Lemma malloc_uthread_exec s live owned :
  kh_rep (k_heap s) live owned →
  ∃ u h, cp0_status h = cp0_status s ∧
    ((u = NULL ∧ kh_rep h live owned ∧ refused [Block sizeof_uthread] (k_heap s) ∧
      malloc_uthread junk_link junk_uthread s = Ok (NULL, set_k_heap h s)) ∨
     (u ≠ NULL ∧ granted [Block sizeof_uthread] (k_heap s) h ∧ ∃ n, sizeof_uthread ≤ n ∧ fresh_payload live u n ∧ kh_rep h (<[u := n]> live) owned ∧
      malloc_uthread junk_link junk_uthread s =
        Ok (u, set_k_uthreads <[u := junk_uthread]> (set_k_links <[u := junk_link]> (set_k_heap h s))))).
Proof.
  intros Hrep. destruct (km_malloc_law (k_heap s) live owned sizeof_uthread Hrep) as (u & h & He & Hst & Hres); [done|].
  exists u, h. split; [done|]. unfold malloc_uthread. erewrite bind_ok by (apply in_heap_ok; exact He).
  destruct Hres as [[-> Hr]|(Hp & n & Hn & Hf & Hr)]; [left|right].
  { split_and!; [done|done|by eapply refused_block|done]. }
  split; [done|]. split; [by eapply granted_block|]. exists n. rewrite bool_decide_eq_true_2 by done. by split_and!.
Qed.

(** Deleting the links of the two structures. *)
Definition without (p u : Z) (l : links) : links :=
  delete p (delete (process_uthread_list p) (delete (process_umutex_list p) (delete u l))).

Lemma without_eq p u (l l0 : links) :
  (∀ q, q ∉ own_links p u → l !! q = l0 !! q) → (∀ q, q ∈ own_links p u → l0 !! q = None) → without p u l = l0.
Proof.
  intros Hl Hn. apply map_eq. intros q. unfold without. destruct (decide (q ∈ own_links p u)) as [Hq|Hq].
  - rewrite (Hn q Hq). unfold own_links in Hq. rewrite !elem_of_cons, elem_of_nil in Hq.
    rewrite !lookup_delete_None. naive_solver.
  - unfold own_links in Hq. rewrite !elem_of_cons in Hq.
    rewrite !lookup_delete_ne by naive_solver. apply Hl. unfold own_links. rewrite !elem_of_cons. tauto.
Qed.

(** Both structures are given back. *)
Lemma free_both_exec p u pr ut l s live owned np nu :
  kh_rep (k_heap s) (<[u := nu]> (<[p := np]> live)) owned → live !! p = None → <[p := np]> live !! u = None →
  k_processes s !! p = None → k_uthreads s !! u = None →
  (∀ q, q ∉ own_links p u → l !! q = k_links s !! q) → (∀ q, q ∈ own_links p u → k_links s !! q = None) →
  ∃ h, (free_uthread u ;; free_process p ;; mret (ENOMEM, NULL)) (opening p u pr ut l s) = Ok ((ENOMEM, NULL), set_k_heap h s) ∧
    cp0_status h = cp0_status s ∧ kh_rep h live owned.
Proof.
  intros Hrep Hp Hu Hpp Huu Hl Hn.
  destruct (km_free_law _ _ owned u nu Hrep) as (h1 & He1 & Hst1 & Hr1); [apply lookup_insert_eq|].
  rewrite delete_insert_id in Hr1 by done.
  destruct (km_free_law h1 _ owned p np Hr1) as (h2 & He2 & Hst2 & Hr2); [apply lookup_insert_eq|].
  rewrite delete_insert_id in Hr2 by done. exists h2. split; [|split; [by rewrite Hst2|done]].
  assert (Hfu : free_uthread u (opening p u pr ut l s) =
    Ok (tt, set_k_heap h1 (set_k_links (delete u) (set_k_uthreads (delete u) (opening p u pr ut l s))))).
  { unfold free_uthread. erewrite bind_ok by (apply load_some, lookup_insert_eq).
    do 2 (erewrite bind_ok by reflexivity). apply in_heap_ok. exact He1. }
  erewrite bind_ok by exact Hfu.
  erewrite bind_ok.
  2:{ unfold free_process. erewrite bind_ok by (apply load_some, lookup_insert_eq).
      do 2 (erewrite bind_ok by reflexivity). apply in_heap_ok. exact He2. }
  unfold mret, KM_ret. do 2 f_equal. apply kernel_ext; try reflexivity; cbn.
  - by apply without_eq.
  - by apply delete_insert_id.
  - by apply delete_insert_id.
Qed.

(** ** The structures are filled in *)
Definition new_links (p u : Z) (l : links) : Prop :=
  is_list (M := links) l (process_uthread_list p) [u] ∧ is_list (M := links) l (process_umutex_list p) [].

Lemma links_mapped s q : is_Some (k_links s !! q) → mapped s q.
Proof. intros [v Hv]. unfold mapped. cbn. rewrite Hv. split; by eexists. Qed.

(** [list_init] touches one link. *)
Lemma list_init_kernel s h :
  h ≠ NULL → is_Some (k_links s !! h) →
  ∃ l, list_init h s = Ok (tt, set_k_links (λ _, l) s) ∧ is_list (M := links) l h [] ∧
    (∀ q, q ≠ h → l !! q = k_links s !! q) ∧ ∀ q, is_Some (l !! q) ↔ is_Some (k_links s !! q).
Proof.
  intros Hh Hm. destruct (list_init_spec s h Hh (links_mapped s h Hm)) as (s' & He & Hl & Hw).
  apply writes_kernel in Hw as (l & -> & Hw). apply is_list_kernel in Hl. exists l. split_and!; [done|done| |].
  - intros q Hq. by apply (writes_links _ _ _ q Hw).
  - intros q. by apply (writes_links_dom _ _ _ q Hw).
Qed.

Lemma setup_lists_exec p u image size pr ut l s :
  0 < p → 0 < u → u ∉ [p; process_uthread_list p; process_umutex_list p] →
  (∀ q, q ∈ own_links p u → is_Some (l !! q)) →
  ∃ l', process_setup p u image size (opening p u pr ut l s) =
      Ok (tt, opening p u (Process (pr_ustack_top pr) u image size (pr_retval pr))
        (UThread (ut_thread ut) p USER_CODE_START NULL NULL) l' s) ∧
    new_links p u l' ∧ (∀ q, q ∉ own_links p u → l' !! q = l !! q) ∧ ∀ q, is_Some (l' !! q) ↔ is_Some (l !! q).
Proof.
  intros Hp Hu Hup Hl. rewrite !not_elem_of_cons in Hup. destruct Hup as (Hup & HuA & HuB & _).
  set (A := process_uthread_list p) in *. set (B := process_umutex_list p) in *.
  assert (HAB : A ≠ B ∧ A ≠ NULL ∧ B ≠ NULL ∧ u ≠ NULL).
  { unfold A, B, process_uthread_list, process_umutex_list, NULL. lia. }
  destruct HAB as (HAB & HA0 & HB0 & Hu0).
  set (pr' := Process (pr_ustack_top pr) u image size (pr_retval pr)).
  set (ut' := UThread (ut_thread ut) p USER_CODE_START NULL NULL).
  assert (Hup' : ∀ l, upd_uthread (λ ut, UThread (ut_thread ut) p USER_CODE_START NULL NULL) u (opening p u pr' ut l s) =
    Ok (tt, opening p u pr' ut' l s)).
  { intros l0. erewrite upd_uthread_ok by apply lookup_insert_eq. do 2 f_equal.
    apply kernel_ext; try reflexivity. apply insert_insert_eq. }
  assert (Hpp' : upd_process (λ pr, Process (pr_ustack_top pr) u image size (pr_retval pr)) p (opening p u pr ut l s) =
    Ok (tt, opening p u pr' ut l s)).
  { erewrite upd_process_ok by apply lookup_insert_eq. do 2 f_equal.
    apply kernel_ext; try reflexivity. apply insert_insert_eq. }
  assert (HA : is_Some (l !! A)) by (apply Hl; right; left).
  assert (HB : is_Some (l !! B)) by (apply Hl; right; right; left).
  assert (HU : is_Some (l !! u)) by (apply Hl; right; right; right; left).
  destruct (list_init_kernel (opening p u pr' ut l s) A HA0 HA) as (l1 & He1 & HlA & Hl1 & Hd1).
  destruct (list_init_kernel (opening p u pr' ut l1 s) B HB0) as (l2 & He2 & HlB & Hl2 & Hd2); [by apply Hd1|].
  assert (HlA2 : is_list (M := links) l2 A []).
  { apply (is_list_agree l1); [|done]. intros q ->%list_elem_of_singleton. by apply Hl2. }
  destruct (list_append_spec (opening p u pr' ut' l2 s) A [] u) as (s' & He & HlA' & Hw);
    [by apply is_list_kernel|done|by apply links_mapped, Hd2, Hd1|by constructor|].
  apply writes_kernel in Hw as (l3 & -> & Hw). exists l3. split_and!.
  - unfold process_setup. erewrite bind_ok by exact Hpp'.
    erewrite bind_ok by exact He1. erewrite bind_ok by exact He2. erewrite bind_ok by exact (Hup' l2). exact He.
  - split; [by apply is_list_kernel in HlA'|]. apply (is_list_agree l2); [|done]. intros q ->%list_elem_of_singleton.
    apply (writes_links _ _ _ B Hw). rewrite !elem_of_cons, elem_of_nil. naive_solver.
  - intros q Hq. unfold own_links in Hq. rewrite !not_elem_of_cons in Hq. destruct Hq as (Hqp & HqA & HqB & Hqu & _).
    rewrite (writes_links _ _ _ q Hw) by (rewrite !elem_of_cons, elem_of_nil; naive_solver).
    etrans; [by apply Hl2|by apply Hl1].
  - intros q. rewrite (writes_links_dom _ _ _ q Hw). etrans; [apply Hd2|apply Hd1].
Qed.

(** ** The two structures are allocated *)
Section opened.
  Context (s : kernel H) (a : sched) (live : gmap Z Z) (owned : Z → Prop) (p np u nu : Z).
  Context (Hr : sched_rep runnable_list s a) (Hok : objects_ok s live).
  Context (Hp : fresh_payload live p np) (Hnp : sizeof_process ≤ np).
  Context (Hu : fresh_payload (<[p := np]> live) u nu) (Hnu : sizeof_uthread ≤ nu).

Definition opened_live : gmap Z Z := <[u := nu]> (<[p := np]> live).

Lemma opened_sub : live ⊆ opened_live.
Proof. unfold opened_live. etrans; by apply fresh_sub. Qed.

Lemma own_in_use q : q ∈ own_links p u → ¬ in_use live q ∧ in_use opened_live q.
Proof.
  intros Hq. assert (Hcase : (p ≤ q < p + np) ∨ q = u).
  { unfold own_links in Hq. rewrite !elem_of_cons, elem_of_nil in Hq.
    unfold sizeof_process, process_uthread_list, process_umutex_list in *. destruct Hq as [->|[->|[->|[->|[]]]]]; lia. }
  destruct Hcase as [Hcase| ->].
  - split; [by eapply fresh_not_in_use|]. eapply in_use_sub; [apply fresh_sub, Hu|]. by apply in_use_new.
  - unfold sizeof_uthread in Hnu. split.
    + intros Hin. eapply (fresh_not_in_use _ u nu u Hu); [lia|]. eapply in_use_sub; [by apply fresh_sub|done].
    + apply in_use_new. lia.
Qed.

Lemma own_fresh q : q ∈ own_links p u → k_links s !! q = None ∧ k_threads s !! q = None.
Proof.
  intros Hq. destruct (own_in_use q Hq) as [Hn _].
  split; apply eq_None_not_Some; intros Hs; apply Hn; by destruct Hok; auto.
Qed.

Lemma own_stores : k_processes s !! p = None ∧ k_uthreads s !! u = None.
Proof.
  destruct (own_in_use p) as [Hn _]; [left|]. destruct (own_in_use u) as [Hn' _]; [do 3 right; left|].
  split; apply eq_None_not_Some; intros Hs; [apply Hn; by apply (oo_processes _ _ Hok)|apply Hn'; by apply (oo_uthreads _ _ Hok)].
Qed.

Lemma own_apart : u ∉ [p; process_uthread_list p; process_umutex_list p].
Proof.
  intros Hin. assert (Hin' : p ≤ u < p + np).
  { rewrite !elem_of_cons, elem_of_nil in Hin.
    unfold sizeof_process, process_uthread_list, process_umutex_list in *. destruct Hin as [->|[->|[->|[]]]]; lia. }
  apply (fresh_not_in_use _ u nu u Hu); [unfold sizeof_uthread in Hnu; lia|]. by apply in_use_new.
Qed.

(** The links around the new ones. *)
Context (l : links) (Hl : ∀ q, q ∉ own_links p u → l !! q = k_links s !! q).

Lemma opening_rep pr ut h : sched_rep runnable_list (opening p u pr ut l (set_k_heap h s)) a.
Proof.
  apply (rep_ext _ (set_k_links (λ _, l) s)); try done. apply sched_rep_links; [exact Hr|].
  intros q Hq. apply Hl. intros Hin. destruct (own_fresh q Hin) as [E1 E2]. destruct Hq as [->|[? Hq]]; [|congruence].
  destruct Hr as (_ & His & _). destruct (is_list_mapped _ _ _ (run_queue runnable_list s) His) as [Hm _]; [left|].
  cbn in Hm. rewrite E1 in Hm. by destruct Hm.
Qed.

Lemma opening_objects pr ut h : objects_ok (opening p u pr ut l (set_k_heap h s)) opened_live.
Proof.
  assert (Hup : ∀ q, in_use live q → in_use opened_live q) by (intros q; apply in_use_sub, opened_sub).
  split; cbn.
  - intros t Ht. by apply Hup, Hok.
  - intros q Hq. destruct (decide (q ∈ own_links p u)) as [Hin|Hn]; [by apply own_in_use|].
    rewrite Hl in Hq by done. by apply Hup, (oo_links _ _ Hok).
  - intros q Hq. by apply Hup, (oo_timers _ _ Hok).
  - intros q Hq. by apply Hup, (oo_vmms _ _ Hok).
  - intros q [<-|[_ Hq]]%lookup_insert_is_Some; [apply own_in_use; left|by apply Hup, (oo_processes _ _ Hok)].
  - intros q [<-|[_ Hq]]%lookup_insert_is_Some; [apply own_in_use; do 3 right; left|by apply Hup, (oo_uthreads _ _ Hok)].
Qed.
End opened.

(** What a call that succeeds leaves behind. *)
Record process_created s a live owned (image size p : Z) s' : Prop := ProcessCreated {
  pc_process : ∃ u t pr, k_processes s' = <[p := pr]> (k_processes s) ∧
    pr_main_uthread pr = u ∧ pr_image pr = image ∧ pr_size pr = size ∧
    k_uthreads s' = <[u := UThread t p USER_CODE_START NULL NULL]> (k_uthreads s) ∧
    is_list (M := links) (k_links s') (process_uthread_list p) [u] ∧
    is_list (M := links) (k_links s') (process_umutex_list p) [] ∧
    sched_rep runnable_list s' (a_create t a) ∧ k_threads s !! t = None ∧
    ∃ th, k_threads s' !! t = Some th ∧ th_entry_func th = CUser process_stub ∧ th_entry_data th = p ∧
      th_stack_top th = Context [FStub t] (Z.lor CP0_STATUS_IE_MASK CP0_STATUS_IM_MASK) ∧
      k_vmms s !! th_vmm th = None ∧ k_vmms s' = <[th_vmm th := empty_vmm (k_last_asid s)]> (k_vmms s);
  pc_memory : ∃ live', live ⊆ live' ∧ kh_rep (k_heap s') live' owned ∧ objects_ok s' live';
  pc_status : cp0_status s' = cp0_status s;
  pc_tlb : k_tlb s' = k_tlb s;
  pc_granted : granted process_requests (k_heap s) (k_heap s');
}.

*Task prompt:* Nothing but a number is needed: tally the lines of the listing that contain "assert".

*Answer space:* 11